WHAT NEEDS TO BE DONE | Copy all lines of the listing that include the string "exists".

INFORMATION GIVEN |
(** rebuilding an arena from a set of records, each chunk once, formats the span and
    leaves an arena whose recovery holds exactly those records, provided the checkpoint
    fits. *)
Theorem rebuild_from_entries_recovers cfg file f1 a entries :
  config_wf cfg → len (st_bytes (open_data_file file)) ≤ MAX_STORE_BYTES →
  reset_config cfg file = (f1, Ok a) → op_wf (OpCheckpoint entries) → NoDup entries.*1 →
  append_room a (len (checkpoint_payload entries)) →
  ∃ s r, rebuild_from_entries cfg entries file = (Some s, Some (Ok r)) ∧
    recover cfg (Some s) = Some (Ok r) ∧
    dr_tail_corruption r = false ∧ dr_rebuild_required r = false ∧
    ∀ c record, dr_entries r !! c = Some record ↔ (c, record) ∈ entries.
Proof.
  intros Hcfg Hmax Hreset Hwf Hnd Hroom. unfold rebuild_from_entries. rewrite Hreset.
  apply reset_config_inv in Hreset as [-> I]; [|done..]. case_bool_decide as He.
  - rewrite (recover_inv _ _ _ _ I). exists (da_store a). eexists. split_and!; try done.
    + by rewrite (recover_inv _ _ _ _ I).
    + intros c r. cbn. rewrite lookup_empty, He, elem_of_nil. done.
  - destruct (write_checkpoint entries a) as [a1 r1] eqn:Hw.
    pose proof (op_payload_len (OpCheckpoint entries) Hwf) as Hlen. cbn [op_payload] in Hlen.
    assert (r1 = Ok tt) as -> by (eapply append_frame_room; [exact I| | |exact Hroom|exact Hw]; lia).
    destruct (run_op_inv cfg a ∅ 0 (OpCheckpoint entries) a1 (Ok tt)) as [[_ I1]|[? _]]; try done.
    rewrite (recover_inv _ _ _ _ I1). exists (da_store a1). eexists. split_and!; try done.
    + by rewrite (recover_inv _ _ _ _ I1).
    + intros c r. by apply insert_all_lookup.
Qed.

(** ** Isolation *)

Lemma run_op_isolated cfg a m n op a' r l :
  arena_inv cfg a m n → op_wf op → da_arena_len_bytes a = Some l → run_op op a = (a', r) →
  da_arena_len_bytes a' = Some l ∧ da_arena_offset_bytes a' = da_arena_offset_bytes a ∧
  len (st_bytes (da_store a')) = len (st_bytes (da_store a)) ∧
  ∀ o k, 0 ≤ o → 0 ≤ k → o + k ≤ len (st_bytes (da_store a)) →
    o + k ≤ da_arena_offset_bytes a ∨ da_arena_offset_bytes a + l ≤ o →
    slice o k (st_bytes (da_store a')) = slice o k (st_bytes (da_store a)).
Proof.
  intros I Hop Hl. pose proof (op_payload_len op Hop). rewrite run_op_append, append_frame_eq.
  pose proof (ai_wf _ _ _ _ I) as W. pose proof (aw_span _ _ W) as Hsp. rewrite Hl in Hsp.
  pose proof (aw_head _ _ W). pose proof (aw_offset_nonneg _ _ W). pose proof (aw_capacity _ _ W).
  destruct (align_up_spec (len (op_payload op))) as (dlen & Hal & Hm & Hle); [lia|lia|].
  pose proof (len_frame_bytes (op_kind op) (op_payload op) dlen ltac:(lia)) as Hlf.
  destruct (append_frame_write (op_kind op) (op_payload op) a) as [a1 r1] eqn:Hw.
  destruct (append_frame_write_cases cfg a m n (op_kind op) (op_payload op) dlen a1 r1)
    as [[Hr ->]|[(s1 & Hr & -> & Hrm & Hw1)|(s1 & s2 & -> & -> & Hrm & Hrw & Hw1 & Hw2)]]; try (done || lia).
  - destruct r1; [done|]. intros [= <- <-]. done.
  - destruct r1; [done|]. intros [= <- <-]. unfold span_room in Hrm. rewrite Hl in Hrm.
    unfold uring_write_all in Hw1. rewrite wrap_small in Hw1 by (unfold fits; lia).
    destruct (_ <=? MAX_RW_COUNT).
    + rewrite take_ge, store_write_in in Hw1 by lia. done.
    + set (t := take _ _) in Hw1. assert (len t ≤ 4096 + dlen) by (unfold t; rewrite length_take; lia).
      rewrite store_write_in in Hw1 by lia. cbn [fst] in Hw1. injection Hw1 as <-.
      cbn. rewrite len_splice by lia. split_and!; try done. intros. apply slice_splice_ne; lia.
  - intros [= <- <-]. unfold span_room in Hrm. rewrite Hl in Hrm.
    rewrite store_write_in in Hw1 by lia. injection Hw1 as <-.
    pose proof (len_encode_arena_header (arena_header_new (da_drive_id a) (da_arena_len_bytes a)
      (da_write_head a + (4096 + dlen)))) as Hlh.
    cbn in Hw2. rewrite store_write_in in Hw2 by (cbn; rewrite len_splice; lia). injection Hw2 as <-.
    cbn. rewrite !len_splice by (rewrite ?len_splice; lia). split_and!; try done.
    intros. rewrite !slice_splice_ne by (rewrite ?len_splice; lia). done.
Qed.

(** an arena with a fixed span never touches a byte outside it.  Whatever operations
    run, acknowledged or refused, the rest of the device (the chunk media in front of the
    arena in particular) and its size stay as they were. *)
Theorem run_ops_isolated cfg a m n ops a' log l :
  arena_inv cfg a m n → Forall op_wf ops → da_arena_len_bytes a = Some l →
  run_ops ops a = (a', log) →
  len (st_bytes (da_store a')) = len (st_bytes (da_store a)) ∧
  ∀ o k, 0 ≤ o → 0 ≤ k → o + k ≤ len (st_bytes (da_store a)) →
    o + k ≤ da_arena_offset_bytes a ∨ da_arena_offset_bytes a + l ≤ o →
    slice o k (st_bytes (da_store a')) = slice o k (st_bytes (da_store a)).
Proof.
  intros I Hops. revert a m n I a' log. induction Hops as [|op ops Hop _ IH]; intros a m n I a' log Hl Hr.
  - injection Hr as <- <-. done.
  - cbn in Hr. destruct (run_op op a) as [a1 r] eqn:H1. destruct (run_ops ops a1) as [a2 lg] eqn:H2.
    injection Hr as <- <-. pose proof (run_op_isolated _ _ _ _ _ _ _ _ I Hop Hl H1) as (Hl1 & Ho1 & Hlen1 & Hs1).
    assert (∃ m1 n1, arena_inv cfg a1 m1 n1) as (m1 & n1 & I1).
    { destruct (run_op_inv _ _ _ _ _ _ _ I Hop H1) as [[_ I1]|[_ I1]]; eauto. }
    destruct (IH _ _ _ I1 _ _ Hl1 H2) as [Hlen2 Hs2]. rewrite Ho1, Hlen1 in *.
    split; [done|]. intros. rewrite Hs2, Hs1 by done. done.
Qed.
End open.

RESULT OF THE EXERCISE |
  - rewrite (recover_inv _ _ _ _ I). exists (da_store a). eexists. split_and!; try done.
    rewrite (recover_inv _ _ _ _ I1). exists (da_store a1). eexists. split_and!; try done.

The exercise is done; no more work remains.